Iron ore prices hurtle to a seven-year high, coking coal prices lag on quotas
For the key steelmaking ingredients of iron ore and coking coal, it was a tale of two different markets this week.
The price of iron ore punctured the $US120 per tonne ($164.70/tonne) barrier this week, its highest since early 2014
This was on account of a stronger market for steel in China which is targeting massive investment in its infrastructure.
For the 62 per cent grade iron ore fines product, spot prices were transacting around $US121.75 per tonne, according to Metal Bulletin.
A week ago, iron ore cargoes delivered to ports in China were trading around $US116.85 per tonne, the price reporting agency said.
There are market indications that China’s demand for iron ore will remain strong over the course of the economic cycle.
A dozen Chinese steel companies have struck long-term supply agreements with Fortescue Metals Group (ASX:FMG).
The deals were agreed on the sidelines of the China International Import Expo and included FMG shareholder, Hunan Valin Iron & Steel Group.
Other steel firms in China such as Baotou Iron & Steel Group, and Rizhao Steel also signed agreements for FMG’s iron ore.
“China’s steel industry continues to outperform expectations, with crude steel production in the nine months to September 2020 reaching 782 million tonnes, and annual steel production expected to exceed 1 billion tonnes in 2020,” FMG chief executive Elizabeth Gaines said.
Steel product prices in China are starting to rise, as are futures prices for hot rolled coil and reinforcing bar in China.
The price of steel reinforcing bar (rebar), which is used in construction and concrete, rose to $US605 per tonne, this week.
This is up $US22 per tonne on a week ago, according to reports.
Fresh environmental restrictions on steel plants in Tangshan are also creating demand for higher-grade iron ore.
Higher quality iron ore commands a higher price in the seaborne market, and the cost flows through the supply chain to consumers; in this case, steel mills in China.
China’s imports of iron ore increased in October to 106 million tonnes, representing a rise of 15 per cent on-year.
“China’s demand for iron ore imports has increased on the back of strong steel demand and positive steel mill margins,” said analysts at Commonwealth Bank of Australia in a report this week.
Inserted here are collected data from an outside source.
(* ===== verification/Traffic.v ===== *)
(** * Traffic through the QUIC relay

    Both ends of [Relay] composed: what the fragments of numbered messages,
    interleaved and reordered by the network, become at the other end.  There is
    no code of its own here. *)
From S2P Require Import Prelude Carrier Relay.

(** ** What a run takes and gives *)
Definition incoming (evs : list RelayServer.event) : list (N * bytes) :=
  omap (fun ev => match ev with RelayServer.FromConnection now f => Some (now, f) | _ => None end) evs.
Definition fragments (evs : list RelayServer.event) : list (N * bytes) :=
  filter (fun '(_, f) => f <> CARRIER_PING) (incoming evs).
Definition to_socket (outs : list RelayServer.output) : list bytes :=
  omap (fun o => match o with RelayServer.ToSocket p => Some p | _ => None end) outs.

Lemma to_socket_connection l : to_socket (RelayServer.ToConnection <$> l) = [].
Proof. unfold to_socket. by induction l. Qed.

(** A datagram [send_carrier] can send, and events that are no local failure. *)
Definition sendable (maximum : option nat) (payload : bytes) : Prop :=
  exists n, maximum = Some n /\ (CARRIER_HEADER < n)%nat /\
    (length (carrier_pieces (n - CARRIER_HEADER) payload) <= MAX_CARRIER_FRAGMENTS)%nat.
Definition RelayServer_sound (ev : RelayServer.event) : Prop :=
  match ev with
  | RelayServer.FromSocket maximum p accepted => accepted = None /\ sendable maximum (take MAX_DATAGRAM p)
  | RelayServer.Fails _ => False
  | _ => True
  end.

(** ** Numbered messages

    Message [k] (from 1, the counter's first value) was cut into the pieces
    [msgs !! (k - 1)]. *)
Section traffic.
Context (msgs : list (list bytes)).

Definition message_of (m : N) : option (list bytes) := if m =? 0 then None else msgs !! N.to_nat (m - 1).
Definition message_ok (ps : list bytes) : Prop :=
  (0 < length ps <= MAX_CARRIER_FRAGMENTS)%nat /\ (length (concat ps) <= MAX_DATAGRAM)%nat.

(** Fragment [i] of message [m]. *)
Definition is_fragment (f : bytes) (k : N * nat) : Prop :=
  exists ps c, message_of (fst k) = Some ps /\ ps !! snd k = Some c /\ f = carrier_frame (fst k) (snd k) (length ps) c.

Hypothesis Hmsgs : Forall message_ok msgs.
Hypothesis Hcount : N.of_nat (length msgs) < U64.

Lemma message_of_spec m ps :
  message_of m = Some ps -> 0 < m <= N.of_nat (length msgs) /\ m < U64 /\ message_ok ps.
Proof.
  unfold message_of. destruct (N.eqb_spec m 0); [done|]. intros H.
  pose proof (lookup_lt_Some _ _ _ H). pose proof (Forall_lookup_1 _ _ _ _ Hmsgs H). split; [lia|]. split; [lia|done].
Qed.

Lemma message_keys m ps : message_of m = Some ps -> m ∈ (N.of_nat <$> seq 1 (length msgs)).
Proof.
  intros H. apply message_of_spec in H as (H & _). apply list_elem_of_fmap. exists (N.to_nat m).
  rewrite elem_of_seq. lia.
Qed.

(** *** What a table may hold, whatever was lost or repeated *)
Definition faithful (groups : CarrierReassembly.t) : Prop :=
  map_Forall (fun m g => exists ps, message_of m = Some ps /\
    length (CarrierReassembly.parts g) = length ps /\
    forall i p, CarrierReassembly.parts g !! i = Some (Some p) -> ps !! i = Some p) groups.

Lemma faithful_whole (parts : list (option bytes)) ps :
  length parts = length ps -> (forall i p, parts !! i = Some (Some p) -> ps !! i = Some p) ->
  existsb CarrierReassembly.is_none parts = false -> omap id parts = ps.
Proof.
  revert ps. induction parts as [|[p|] parts IH]; intros [|q ps] Hl Hp Hx; try done.
  cbn in *. pose proof (Hp 0%nat p eq_refl) as [= ->]. f_equal.
  apply IH; [lia| |done]. intros i. exact (Hp (S i)).
Qed.

Lemma push_faithful now f k groups :
  is_fragment f k -> faithful groups ->
  faithful (snd (CarrierReassembly.push now f groups)) /\
  let r := fst (CarrierReassembly.push now f groups) in
  r = Ok None \/ r = Err "QUIC carrier reassembly limit reached"%string \/
  exists ps, message_of (fst k) = Some ps /\ r = Ok (Some (concat ps)).
Proof.
  intros (ps & c & Hps & Hc & ->) HF. destruct k as [m i]. cbn [fst snd] in *.
  destruct (message_of_spec m ps Hps) as (_ & Hm & [Hn Hlen]).
  rewrite (push_fragment m ps Hm ltac:(lia)) by (by apply lookup_lt_Some in Hc).
  set (live := filter _ groups). set (g := default _ _).
  assert (faithful live) as Hlive
    by (intros m' g' [Hg' _]%map_lookup_filter_Some; exact (HF m' g' Hg')).
  assert (length (CarrierReassembly.parts g) = length ps /\
    forall i p, CarrierReassembly.parts g !! i = Some (Some p) -> ps !! i = Some p) as [Hgl Hgp].
  { unfold g. destruct (live !! m) as [g0|] eqn:Hg0; cbn.
    - destruct (Hlive m g0 Hg0) as (ps0 & Hps0 & H). rewrite Hps in Hps0. by injection Hps0 as <-.
    - rewrite length_replicate. split; [done|]. by intros j p [[=] _]%lookup_replicate. }
  destruct (bool_decide _ && _); [split; [done|tauto]|].
  rewrite Hgl, Nat.eqb_refl. cbn [negb].
  set (parts' := match _ with Some (Some _) => _ | _ => _ end).
  assert (length parts' = length ps /\ forall i p, parts' !! i = Some (Some p) -> ps !! i = Some p) as [Hl' Hp'].
  { unfold parts'. destruct (CarrierReassembly.parts g !! i) as [[old|]|]; [done|..];
      (rewrite length_insert; split; [done|]); intros j p [(<- & [= <-] & _)|[_ Hj]]%list_lookup_insert_Some;
      eauto. }
  destruct (existsb _ parts') eqn:Hx.
  - split; [|by left]. apply map_Forall_insert_2; [|done]. by exists ps.
  - rewrite (faithful_whole _ _ Hl' Hp' Hx).
    rewrite (proj2 (Nat.ltb_ge _ _)) by done. split; [by apply map_Forall_delete|].
    right. right. by exists ps.
Qed.

(** *** What it holds when nothing is lost, repeated or late *)
Context (T : N).

(** The positions of message [m] among the fragments [arrived]. *)
Definition got (arrived : list (N * nat)) (m : N) : gset nat :=
  list_to_set (omap (fun k => if decide (fst k = m) then Some (snd k) else None) arrived).

Lemma elem_of_got arrived m i : i ∈ got arrived m <-> (m, i) ∈ arrived.
Proof.
  unfold got. rewrite elem_of_list_to_set, list_elem_of_omap. split.
  - intros ([m' i'] & Hin & H). cbn in H. destruct (decide (m' = m)) as [->|]; [|done]. by injection H as ->.
  - intros Hin. exists (m, i). cbn. by rewrite decide_True.
Qed.

Lemma got_cons arrived m i : got ((m, i) :: arrived) m = {[i]} ∪ got arrived m.
Proof. apply set_eq. intros j. rewrite elem_of_union, elem_of_singleton, !elem_of_got, elem_of_cons. naive_solver. Qed.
Beijing has primed its economy with stimulus money to offset a decline in activity from COVID-19 restrictions earlier in the year.
“China’s infrastructure sector has led China’s steel demand growth due to policy support after COVID-19,” said the analysts.
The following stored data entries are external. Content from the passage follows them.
Definition step (ev : event) (sessions : table) : list output * table :=
  match ev with
  | Public now from buf => ([], on_public now from buf sessions)
  | Cleanup now => ([], cleanup now sessions)
  | Take id clk => at_worker id (fun e =>
      match queue e with
      | [] => ([], e)
      | p :: q =>
          let '(r, w) := Worker.on_packet clk (frame p) (peer p) (worker e) in
          settle (fmap (ToUpstream id)) r (mk_entry w q (last_seen e) (finished e))
      end) sessions
  | FromUpstream id now draw payload => at_worker id (fun e =>
      match Worker.peer (worker e) with
      | None => ([], e)
      | Some _ =>
          let '(r, w) := Worker.on_upstream draw payload (worker e) in
          settle public_outputs r (mk_entry w (queue e) now (finished e))
      end) sessions
  | Report id draw => at_worker id (fun e =>
      let '(r, w) := Worker.on_report draw (worker e) in
      settle public_outputs r (set_worker w e)) sessions
  | Flush id draw => at_worker id (fun e =>
      let '(r, w) := Worker.on_flush draw (worker e) in
      settle public_outputs r (set_worker w e)) sessions
  | Stop id => at_worker id (fun e => ([], stopped e)) sessions
  end.

Fixpoint run (evs : list event) (sessions : table) : list output * table :=
  match evs with
  | [] => ([], sessions)
  | ev :: evs =>
      let '(out, sessions) := step ev sessions in
      let '(rest, sessions) := run evs sessions in
      (out ++ rest, sessions)
  end.
End run.
End server.
Arguments packet : clear implicits.
Arguments entry : clear implicits.
Arguments event : clear implicits.
Arguments output : clear implicits.
End Server.

(** ** Admission *)
Import Server.

Section admission.
Context {Addr : Type} {C : Crypto} {R : ErasureCode}.

(** The sessions of other devices. *)
Definition others {T} (key_id : N) (sessions : gmap (N * N) T) : gmap (N * N) T :=
  filter (fun '(k, _) => fst k <> key_id) sessions.

(** The device has a session in the table. *)
Definition owns {T} (key_id : N) (sessions : gmap (N * N) T) : bool :=
  bool_decide (Exists (fun k => fst k = key_id) (map_to_list sessions).*1).

Lemma elem_of_keys {T} (m : gmap (N * N) T) k : k ∈ (map_to_list m).*1 <-> is_Some (m !! k).
Proof.
  rewrite list_elem_of_fmap. split.
  - intros ([k' v] & -> & H%elem_of_map_to_list). by exists v.
  - intros [v H]. exists (k, v). split; [done|by apply elem_of_map_to_list].
Qed.

Lemma lookup_remove_all (ids : list (N * N)) (m : gmap (N * N) (entry Addr)) (k : N * N) :
  remove_all ids m !! k = if bool_decide (k ∈ ids) then None else m !! k.
Proof.
  revert m. induction ids as [|id ids IH]; intros m; [done|].
  change (remove_all (id :: ids) m) with (remove_all ids (delete id m)). rewrite IH.
  destruct (decide (k = id)) as [->|Hne].
  - rewrite (bool_decide_true (id ∈ id :: ids)) by left. case_bool_decide; [done|apply lookup_delete_eq].
  - rewrite lookup_delete_ne by done.
    assert (bool_decide (k ∈ id :: ids) = bool_decide (k ∈ ids)) as -> by (apply bool_decide_ext; set_solver).
    done.
Qed.

(** The sessions [superseded_sessions] names, when the frame's own session is
    not in the table: all of the device's. *)
Lemma remove_superseded (m : gmap (N * N) (entry Addr)) key_id session :
  m !! (key_id, session) = None ->
  remove_all (filter (fun '(id, current) => id = key_id /\ current <> session) (map_to_list m).*1) m
  = others key_id m.
Proof.
  intros Hnone. apply map_eq. intros [id current]. rewrite lookup_remove_all.
  case_bool_decide as Hin.
  - apply list_elem_of_filter in Hin as [[-> _] _]. symmetry. apply map_lookup_filter_None. right.
    intros e _ H. by apply H.
  - destruct (m !! (id, current)) as [e|] eqn:He; symmetry.
    + apply map_lookup_filter_Some. split; [done|]. cbn. intros ->. apply Hin.
      apply list_elem_of_filter. split; [split; [done|]|by apply elem_of_keys; eexists].
      intros ->. congruence.
    + apply map_lookup_filter_None. by left.
Qed.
Meanwhile, Brazil’s iron ore shipments to China have started to increase again after hitting a seven-month low.
Vale, the South American country’s largest shipper of iron ore, has plans to increase its exports with new mine projects.
Port-side stockpiles of iron ore in China have risen to 129 million tonnes as of last week.
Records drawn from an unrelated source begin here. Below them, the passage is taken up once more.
(** One turn: it never fails and keeps the client well formed. *)
Lemma client_step ev (c : Client.t Addr) :
  client_ok c -> client_event_ok ev ->
  exists out c', Client.step ev c = (Ok out, c') /\ client_ok c' /\ Client.runtime c' = Client.runtime c /\
    Client.app_peer c' = app_after ev c /\
    Forall (client_output_ok (Client.runtime c) (Client.app_peer c')) out.
Proof.
  intros Hc Hev.
  assert (forall i, makes ev i -> Encoder.input_ok i -> exists out c', Client.step ev c = (Ok out, c') /\
    client_ok c' /\ Client.runtime c' = Client.runtime c /\ Client.app_peer c' = app_after ev c /\
    Forall (client_output_ok (Client.runtime c) (Client.app_peer c')) out) as Hmakes.
  { intros i Hi Hok. destruct (client_makes ev i c Hc Hi Hok) as (fs & ws & c' & _ & Hs & Hc' & Hr & _ & Ha & H2 & Hof).
    exists (Client.ToTunnel <$> ws), c'. split_and!; try done. by eapply sealed_outputs. }
  destruct ev as [draw payload from|error|clk buf|draw|draw]; cbn [client_event_ok app_after] in *; [|done|..].
  - destruct Hev as [Hd Hp%payload_fits]. by apply (Hmakes (Encoder.Datagram payload)).
  - by apply client_hears.
  - by apply client_reports.
  - by apply (Hmakes Encoder.Flush).
Qed.

(** The application peers the client has heard from. *)
Definition speakers (evs : list (Client.event Addr)) : list Addr :=
  omap (fun ev => match ev with Client.Local _ _ from => Some from | _ => None end) evs.

Definition to_speaker (rt : identity) (evs : list (Client.event Addr)) (app : option Addr) (o : Client.output Addr) : Prop :=
  match o with
  | Client.ToTunnel _ => client_output_ok rt None o
  | Client.ToApp p _ => app = Some p \/ p ∈ speakers evs
  end.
The price of hard coking coal at the Queensland shipping terminal of Dalrymple Bay was steady week on week at $US95 per tonne.
A Panamax shipment of hard coking coal with an early December loading time was heard sold in the market at $US107 per tonne.
Cargoes of Australian coking coal for delivery to ports in northeastern China were heard at $US125 per tonne, up $US12 on week.
Traders said Chinese importers appear to be taking more shipments of coking coal from North America, despite its higher price.
There is market speculation that China is preferring to book cargoes from Canada and the US over Australian cargoes.
Futures contract prices for Australian coking coal on the Chicago Mercantile Exchange (CME) are trading in contango.
For December settlement, the futures price is U$122 per tonne, rising to $US134 per tonne for January 2021 and has hit $US173 per tonne for March 2021.
A steep price contango, whereby prices steadily increase, indicates a growing supply shortage next year — in this case of Australian coking coal.
This potential looming shortage could trigger significant price rises for Australian coking coal in 2021.
Latest import figures show a slowing in the international trade for coking coal into the Chinese market.
China imported 13.7 million tonnes of coal in October, both thermal and coking, and the total was not broken down by category.
This represents a sharp year-on-year decline of 47 per cent, and a drop of 27 per cent on September’s imports total.
“The fall in China’s coal imports reflects China’s coal import quotas,” said analysts at Commonwealth Bank of Australia in a note.
China has strict annual limits on volumes of coal imports allowed to enter the Asian country and Beijing regulates the import trade.
This is because China tries to safeguard its own coal industry from competition from coal exporting countries.
“Policymakers [in China] are reportedly targeting total coal imports of ~270 million tonnes in 2020, implying a 29 per cent on year fall in China’s coal imports is required in November and December,” said the CommBank analysts.